Usually has a stable response

8

Avg. Food Score on Ultrahuman App

85%

Ultrahuman Users got a STABLE response

How to consume Chamomile Tea (Brewed) without glucose spikes

Pair with Protein

Consuming a small amount of protein, such as a handful of almonds or a piece of cheese, alongside chamomile tea can help stabilize blood sugar levels.

Add Healthy Fat

Incorporate a source of healthy fat, like a few slices of avocado or a teaspoon of almond butter, to slow the absorption of sugars.
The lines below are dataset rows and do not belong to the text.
(** * Nirnay-112: the realtime client core

    A shallow embedding of the browser-side transport core of Nirnay-112:
    the [WebSocketService] class of
    [frontend/nirnay-ui/src/services/socket.js], the older service of
    [frontend/src/services/socket.js] (module [Legacy]) and the microphone
    callback of the two [App] components.

    JavaScript is single threaded: every callback (socket event, timer,
    audio element event, sampling block) runs to completion, and the
    continuation of an [await] runs in the microtask checkpoint that
    follows the callback which settled the promise.  A callback is therefore
    a function from the service state to the next state together with the
    list of effects it asked the platform for, in program order. *)

From Stdlib Require Import ZArith QArith Qround Qminmax List Ascii String Bool Lia Lqa.
From Stdlib Require Import DecimalString.
Import ListNotations.

#[local] Set Warnings "-register-all".

Local Open Scope string_scope.
Local Open Scope Z_scope.
Local Open Scope list_scope.

(** ** JavaScript values *)

(** A [Uint8Array] / [ArrayBuffer] payload. *)
Definition bytes := list Byte.byte.

(** The values that travel through the service: what [JSON.parse] returns,
    plus [undefined], binary payloads and caught exception objects. Numbers
    are the rationals that JSON literals denote. *)
Inductive jsval : Type :=
| JUndefined
| JNull
| JBool (b : bool)
| JNum (q : Q)
| JStr (s : string)
| JArr (items : list jsval)
| JObj (props : list (string * jsval))
| JBuf (data : bytes)
| JErr (name : string).

(** An object literal [{k1: v1, ...}], properties in source order. *)
Definition object := list (string * jsval).

(** ToBoolean. *)
Definition truthy (v : jsval) : bool :=
  match v with
  | JUndefined | JNull => false
  | JBool b => b
  | JNum q => negb (Qeq_bool q 0)
  | JStr s => negb (String.eqb s "")
  | JArr _ | JObj _ | JBuf _ | JErr _ => true
  end.

(** [a || b]. *)
Definition js_or (a b : jsval) : jsval := if truthy a then a else b.

Fixpoint own_prop (k : string) (ps : list (string * jsval)) : jsval :=
  match ps with
  | [] => JUndefined
  | (k', v) :: rest => if String.eqb k k' then v else own_prop k rest
  end.

(** [o.k] for [o] other than [null] and [undefined]: none of the names the
    service reads is a property of a primitive wrapper or of an array. *)
Definition prop (o : jsval) (k : string) : jsval :=
  match o with
  | JObj ps => own_prop k ps
  | _ => JUndefined
  end.

(** [Math.round]: the nearest integer, a tie going toward plus infinity. *)
Definition Math_round (x : Q) : Z := Qfloor (x + (1 # 2)).

(** Truncation toward zero, the first step of an integer typed-array store. *)
Definition js_trunc (x : Q) : Z := Z.quot (Qnum x) (Zpos (Qden x)).

(** ToInt16, the wrap-around of a store into an [Int16Array]. *)
Definition toInt16 (z : Z) : Z := (z + 32768) mod 65536 - 32768.

(** ** Effects *)

(** The two callbacks the service hands to [setTimeout]. *)
Inductive timer_callback : Type :=
| ReconnectTimer   (* () => this.connect(this.sessionId) *)
| PlayTimer.       (* () => if (!isPlaying && mp3Buffer.length > 0) playMP3Buffer() *)

(** What is written to the socket. *)
Inductive payload : Type :=
| Json (o : object)          (* ws.send(JSON.stringify(o)) *)
| Pcm16 (samples : list Z)   (* ws.send(int16Array.buffer) *)
| Raw (data : bytes).        (* ws.send(arrayBuffer) *)

Inductive effect : Type :=
| Notify (event : object)                        (* this.notifySubscribers(event) *)
| NewWebSocket                                   (* new WebSocket(wsUrl) *)
| WsSend (p : payload)
| WsClose (code : Z) (reason : string)
| SetTimeout (cb : timer_callback) (delay : Z)
| ClearTimeout (handle : nat)
| PlayAudio (unit : bytes)                       (* new Audio(url of the blob).play() *)
| CloseAudioContext.

(** The events of a list of effects, in publication order. *)
Fixpoint published (effs : list effect) : list object :=
  match effs with
  | [] => []
  | Notify e :: rest => e :: published rest
  | _ :: rest => published rest
  end.

(** The delays of the reconnection timers a list of effects arms. *)
Fixpoint scheduled (effs : list effect) : list Z :=
  match effs with
  | [] => []
  | SetTimeout ReconnectTimer d :: rest => d :: scheduled rest
  | _ :: rest => scheduled rest
  end.

Fixpoint playbacks (effs : list effect) : list bytes :=
  match effs with
  | [] => []
  | PlayAudio u :: rest => u :: playbacks rest
  | _ :: rest => playbacks rest
  end.

(** ** The service state *)

(** [WebSocket.readyState]. *)
Inductive readyState : Type := CONNECTING | OPEN | CLOSING | CLOSED.

(** A subscriber, known by identity only (a function reference). *)
Definition callback := nat.

(** The fields the constructor of [WebSocketService] declares. [ws] is
    [None] for [null] and otherwise carries the socket's ready state;
    [mp3PlayTimeout] holds the handle the last [setTimeout] returned (a
    positive number, hence truthy); [audioContext] says whether a context
    object is held. *)
Record WebSocketService : Type := {
  ws : option readyState;
  sessionId : option string;
  isConnected : bool;
  reconnectAttempts : Z;
  maxReconnectAttempts : Z;
  reconnectDelay : Z;
  subscribers : list callback;
  audioContext : bool;
  audioQueue : list bytes;
  mp3Buffer : list bytes;
  mp3PlayTimeout : option nat;
  isPlaying : bool
}.

Definition constructor : WebSocketService := {|
  ws := None;
  sessionId := None;
  isConnected := false;
  reconnectAttempts := 0;
  maxReconnectAttempts := 5;
  reconnectDelay := 1000;
  subscribers := [];
  audioContext := false;
  audioQueue := [];
  mp3Buffer := [];
  mp3PlayTimeout := None;
  isPlaying := false
|}.

Definition set_ws v (s : WebSocketService) :=
  {| ws := v; sessionId := sessionId s; isConnected := isConnected s;
     reconnectAttempts := reconnectAttempts s;
     maxReconnectAttempts := maxReconnectAttempts s;
     reconnectDelay := reconnectDelay s; subscribers := subscribers s;
     audioContext := audioContext s; audioQueue := audioQueue s;
     mp3Buffer := mp3Buffer s; mp3PlayTimeout := mp3PlayTimeout s;
     isPlaying := isPlaying s |}.

Definition set_sessionId v (s : WebSocketService) :=
  {| ws := ws s; sessionId := v; isConnected := isConnected s;
     reconnectAttempts := reconnectAttempts s;
     maxReconnectAttempts := maxReconnectAttempts s;
     reconnectDelay := reconnectDelay s; subscribers := subscribers s;
     audioContext := audioContext s; audioQueue := audioQueue s;
     mp3Buffer := mp3Buffer s; mp3PlayTimeout := mp3PlayTimeout s;
     isPlaying := isPlaying s |}.

Definition set_isConnected v (s : WebSocketService) :=
  {| ws := ws s; sessionId := sessionId s; isConnected := v;
     reconnectAttempts := reconnectAttempts s;
     maxReconnectAttempts := maxReconnectAttempts s;
     reconnectDelay := reconnectDelay s; subscribers := subscribers s;
     audioContext := audioContext s; audioQueue := audioQueue s;
     mp3Buffer := mp3Buffer s; mp3PlayTimeout := mp3PlayTimeout s;
     isPlaying := isPlaying s |}.

Definition set_reconnectAttempts v (s : WebSocketService) :=
  {| ws := ws s; sessionId := sessionId s; isConnected := isConnected s;
     reconnectAttempts := v;
     maxReconnectAttempts := maxReconnectAttempts s;
     reconnectDelay := reconnectDelay s; subscribers := subscribers s;
     audioContext := audioContext s; audioQueue := audioQueue s;
     mp3Buffer := mp3Buffer s; mp3PlayTimeout := mp3PlayTimeout s;
     isPlaying := isPlaying s |}.

Definition set_reconnectDelay v (s : WebSocketService) :=
  {| ws := ws s; sessionId := sessionId s; isConnected := isConnected s;
     reconnectAttempts := reconnectAttempts s;
     maxReconnectAttempts := maxReconnectAttempts s;
     reconnectDelay := v; subscribers := subscribers s;
     audioContext := audioContext s; audioQueue := audioQueue s;
     mp3Buffer := mp3Buffer s; mp3PlayTimeout := mp3PlayTimeout s;
     isPlaying := isPlaying s |}.

Definition set_subscribers v (s : WebSocketService) :=
  {| ws := ws s; sessionId := sessionId s; isConnected := isConnected s;
     reconnectAttempts := reconnectAttempts s;
     maxReconnectAttempts := maxReconnectAttempts s;
     reconnectDelay := reconnectDelay s; subscribers := v;
     audioContext := audioContext s; audioQueue := audioQueue s;
     mp3Buffer := mp3Buffer s; mp3PlayTimeout := mp3PlayTimeout s;
     isPlaying := isPlaying s |}.

Definition set_audioContext v (s : WebSocketService) :=
  {| ws := ws s; sessionId := sessionId s; isConnected := isConnected s;
     reconnectAttempts := reconnectAttempts s;
     maxReconnectAttempts := maxReconnectAttempts s;
     reconnectDelay := reconnectDelay s; subscribers := subscribers s;
     audioContext := v; audioQueue := audioQueue s;
     mp3Buffer := mp3Buffer s; mp3PlayTimeout := mp3PlayTimeout s;
     isPlaying := isPlaying s |}.

Definition set_audioQueue v (s : WebSocketService) :=
  {| ws := ws s; sessionId := sessionId s; isConnected := isConnected s;
     reconnectAttempts := reconnectAttempts s;
     maxReconnectAttempts := maxReconnectAttempts s;
     reconnectDelay := reconnectDelay s; subscribers := subscribers s;
     audioContext := audioContext s; audioQueue := v;
     mp3Buffer := mp3Buffer s; mp3PlayTimeout := mp3PlayTimeout s;
     isPlaying := isPlaying s |}.

Definition set_mp3Buffer v (s : WebSocketService) :=
  {| ws := ws s; sessionId := sessionId s; isConnected := isConnected s;
     reconnectAttempts := reconnectAttempts s;
     maxReconnectAttempts := maxReconnectAttempts s;
     reconnectDelay := reconnectDelay s; subscribers := subscribers s;
     audioContext := audioContext s; audioQueue := audioQueue s;
     mp3Buffer := v; mp3PlayTimeout := mp3PlayTimeout s;
     isPlaying := isPlaying s |}.

Definition set_mp3PlayTimeout v (s : WebSocketService) :=
  {| ws := ws s; sessionId := sessionId s; isConnected := isConnected s;
     reconnectAttempts := reconnectAttempts s;
     maxReconnectAttempts := maxReconnectAttempts s;
     reconnectDelay := reconnectDelay s; subscribers := subscribers s;
     audioContext := audioContext s; audioQueue := audioQueue s;
     mp3Buffer := mp3Buffer s; mp3PlayTimeout := v;
     isPlaying := isPlaying s |}.

Definition set_isPlaying v (s : WebSocketService) :=
  {| ws := ws s; sessionId := sessionId s; isConnected := isConnected s;
     reconnectAttempts := reconnectAttempts s;
     maxReconnectAttempts := maxReconnectAttempts s;
     reconnectDelay := reconnectDelay s; subscribers := subscribers s;
     audioContext := audioContext s; audioQueue := audioQueue s;
     mp3Buffer := mp3Buffer s; mp3PlayTimeout := mp3PlayTimeout s;
     isPlaying := v |}.

(** A callback's outcome: the next state and the effects it requested. *)
Definition outcome : Type := WebSocketService * list effect.

(** Sequencing of two steps of one callback, effects concatenated. *)
Definition and_then (r : outcome) (k : WebSocketService -> outcome) : outcome :=
  let (s1, e1) := r in
  let (s2, e2) := k s1 in
  (s2, e1 ++ e2).

(** ** Connection lifecycle *)

(** [connect(sessionId)]. [fresh] is the identifier [generateSessionId()]
    would build from the clock and the random source; it is used when the
    argument is falsy ([null], [undefined] or the empty string). The promise
    [connect] returns plays no part in the state, and the [WebSocket]
    constructor does not raise on the well-formed URL it is given. *)
Definition connect (fresh : string) (arg : option string)
    (s : WebSocketService) : outcome :=
  let sid := match arg with
             | Some given => if String.eqb given "" then fresh else given
             | None => fresh
             end in
  (set_ws (Some CONNECTING) (set_sessionId (Some sid) s), [NewWebSocket]).

Definition session_value (s : WebSocketService) : jsval :=
  match sessionId s with Some sid => JStr sid | None => JNull end.

(** [ws.onopen] fired by the socket the service holds: the platform has
    moved that socket to [OPEN], and [this.ws] in the handler is the socket
    that opened, so [send] does not raise. The same handler fired by a
    socket that [this.ws] no longer refers to is [orphan_onopen] below. *)
Definition ws_onopen (s : WebSocketService) : outcome :=
  let s := set_ws (Some OPEN) s in
  let s := set_isConnected true s in
  let s := set_reconnectAttempts 0 s in
  let s := set_reconnectDelay 1000 s in
  (s, [ WsSend (Json [("type", JStr "session_init"); ("session_id", session_value s)]);
        Notify [("type", JStr "connected"); ("sessionId", session_value s)] ]).

(** [ws.onerror]. *)
Definition ws_onerror (error : jsval) (s : WebSocketService) : outcome :=
  (s, [Notify [("type", JStr "error");
               ("message", JStr "WebSocket connection error");
               ("error", error)]]).

(** [attemptReconnect()]. *)
Definition attemptReconnect (s : WebSocketService) : outcome :=
  let s := set_reconnectAttempts (reconnectAttempts s + 1) s in
  let delay := Z.min (reconnectDelay s * 2 ^ (reconnectAttempts s - 1)) 30000 in
  (s, [SetTimeout ReconnectTimer delay]).

(** [ws.onclose]; the platform has moved the socket, when the service
    still holds it, to [CLOSED]. *)
Definition ws_onclose (code : Z) (reason : string)
    (s : WebSocketService) : outcome :=
  let s := set_ws (match ws s with Some _ => Some CLOSED | None => None end) s in
  let s := set_isConnected false s in
  and_then
    (s, [Notify [("type", JStr "disconnected"); ("code", JNum (inject_Z code));
                 ("reason", JStr reason)]])
    (fun s =>
       if negb (code =? 1000) && (reconnectAttempts s <? maxReconnectAttempts s)
       then attemptReconnect s
       else (s, [])).
Lemma add_nonneg x y :
  nonneg x = true -> nonneg y = true -> nonneg (add x y) = true.
Proof.
  destruct x as [sx|sx| |sx mx ex], y as [sy|sy| |sy my ey]; simpl; try done;
    try (by destruct sx, sy).
  destruct sx, sy; try done. intros _ _.
  unfold binary_normalize, cond_Zopp.
  destruct (_ + _) as [|total|total] eqn:Hsum; try lia; try done.
  apply signed_nonneg. unfold binary_round.
  destruct (shl_align total _ _). apply binary_round_aux_signed. lia.
Qed.

Lemma div_half_even_nonneg a b : 0 <= a -> 0 <= div_half_even a b.
Proof.
  intros Ha. unfold div_half_even.
  pose proof (Z.div_pos a (Zpos b) Ha ltac:(lia)) as Hq.
  unfold Z.div in Hq.
  destruct (Z.div_eucl a (Z.pos b)) as [q r].
  destruct (2 * r ?= Z.pos b); [destruct (Z.even q)| |]; lia.
Qed.

Lemma round_nonneg x ndigits : nonneg x = true -> nonneg (round x ndigits) = true.
Proof.
  destruct x as [s|s| |s m e]; simpl; try done.
  destruct s; [done|]. intros _.
  destruct (scaled_half_even ndigits m e) as [|n|n] eqn:Hn; try done.
  unfold div, SFdiv.
  destruct (SFdiv_core_binary _ _ _ _ _ _) as [[mz ez] lz] eqn:Hcore.
  apply signed_nonneg, binary_round_aux_signed.
  unfold SFdiv_core_binary in Hcore.
  match type of Hcore with
  | (let '(q, r) := Z.div_eucl ?a ?b in _) = _ =>
      pose proof (Z.div_pos a b) as Hq; unfold Z.div in Hq;
      destruct (Z.div_eucl a b) as [q r]
  end.
  injection Hcore as <- _ _. apply Hq; [|lia].
  destruct (_ - _ - _); try lia. apply Z.shiftl_nonneg. lia.
Qed.

End FloatFacts.

(** ** Facts about the store and the handlers *)

Section HandlerFacts.

Variable py_str : Value -> string.

Lemma store_call_ok {A} (op : Database -> Database * A) d :
  next_fault d = None ->
  store_call op (Some d) = (Some (op (after_call d)).1, Returns (op (after_call d)).2).
Proof. intros H. unfold store_call. rewrite H. by destruct (op _). Qed.

Lemma store_call_fault {A} (op : Database -> Database * A) d msg :
  next_fault d = Some msg ->
  store_call op (Some d) = (Some (after_call d), Raises msg).
Proof. intros H. unfold store_call. by rewrite H. Qed.

Lemma tax_rate_value : decimal 8 100 = S754_finite false 5764607523034235 (-56).
Proof. vm_compute. reflexivity. Qed.

Lemma line_amount_nonneg oi a :
  valid_item oi -> line_amount oi = Returns a -> nonneg a = true.
Proof.
  intros [Hprice Hqty]. unfold line_amount.
  destruct (of_int (OrderItem.quantity oi)) as [q|] eqn:Hq; [|done].
  destruct (of_int_pos _ _ Hqty Hq) as (m & e & ->).
  intros [= <-]. apply mul_nonneg. by rewrite <- leb_zero_nonneg.
Qed.

Lemma sum_amounts_nonneg items : forall acc S,
  Forall valid_item items -> nonneg acc = true ->
  sum_amounts acc items = Returns S -> nonneg S = true.
Proof.
  induction items as [|oi rest IH]; intros acc S Hall Hacc; simpl.
  - by intros [= <-].
  - apply Forall_cons in Hall as [Hoi Hrest].
    destruct (line_amount oi) as [a|e] eqn:Ha; simpl; [|done].
    apply IH; [done|]. apply add_nonneg; [done|].
    by eapply line_amount_nonneg.
Qed.

(** The three amounts stored with an order are never below zero. *)
Lemma order_amounts_nonneg S :
  nonneg S = true ->
  nonneg (round S 2) = true /\
  nonneg (round (mul S (decimal 8 100)) 2) = true /\
  nonneg (computed_total S) = true.
Proof.
  intros HS.
  assert (Htax : nonneg (round (mul S (decimal 8 100)) 2) = true)
    by (rewrite tax_rate_value; by apply round_nonneg, mul_nonneg).
  repeat split; [by apply round_nonneg|done|].
  by apply round_nonneg, add_nonneg.
Qed.

Lemma Order_init_ok customer items subtotal tax total status table_number pickup :
  nonneg subtotal = true -> nonneg tax = true -> nonneg total = true ->
  Order_init customer items subtotal tax total status table_number pickup =
  Returns {| Order.customer := customer; Order.items := items;
             Order.subtotal := subtotal; Order.tax := tax; Order.total := total;
             Order.status := status; Order.table_number := table_number;
             Order.pickup := pickup |}.
Proof.
  intros H1 H2 H3. unfold Order_init, ge_float.
  rewrite !leb_zero_nonneg, H1, H2, H3. done.
Qed.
Accompany with Fiber-Rich Snacks

Enjoy chamomile tea with a fiber-rich snack, such as a small apple or a serving of berries, which can help moderate glucose spikes.

Choose Whole Grains

If having chamomile tea with a meal, opt for whole grains like quinoa or barley, which have a more gradual impact on blood sugar.

Include Leafy Greens

Pair your tea with a small salad made of leafy greens like spinach or kale, which can help balance blood sugar levels.

Hydrate Adequately

Ensure you are well-hydrated by drinking water throughout the day, which can help regulate blood sugar.

Limit Added Sweeteners

Avoid adding sugar or high-calorie sweeteners to your chamomile tea to prevent unnecessary glucose spikes.

Incorporate a Light Walk

Engage in gentle physical activity, like a short walk, after consuming chamomile tea to help manage blood sugar levels.

Mind the Portion Size

Pay attention to the portion size of any accompanying foods and drinks to avoid excessive sugar intake.

Monitor Timing

Consider consuming chamomile tea during a meal instead of on an empty stomach to reduce potential spikes in glucose levels.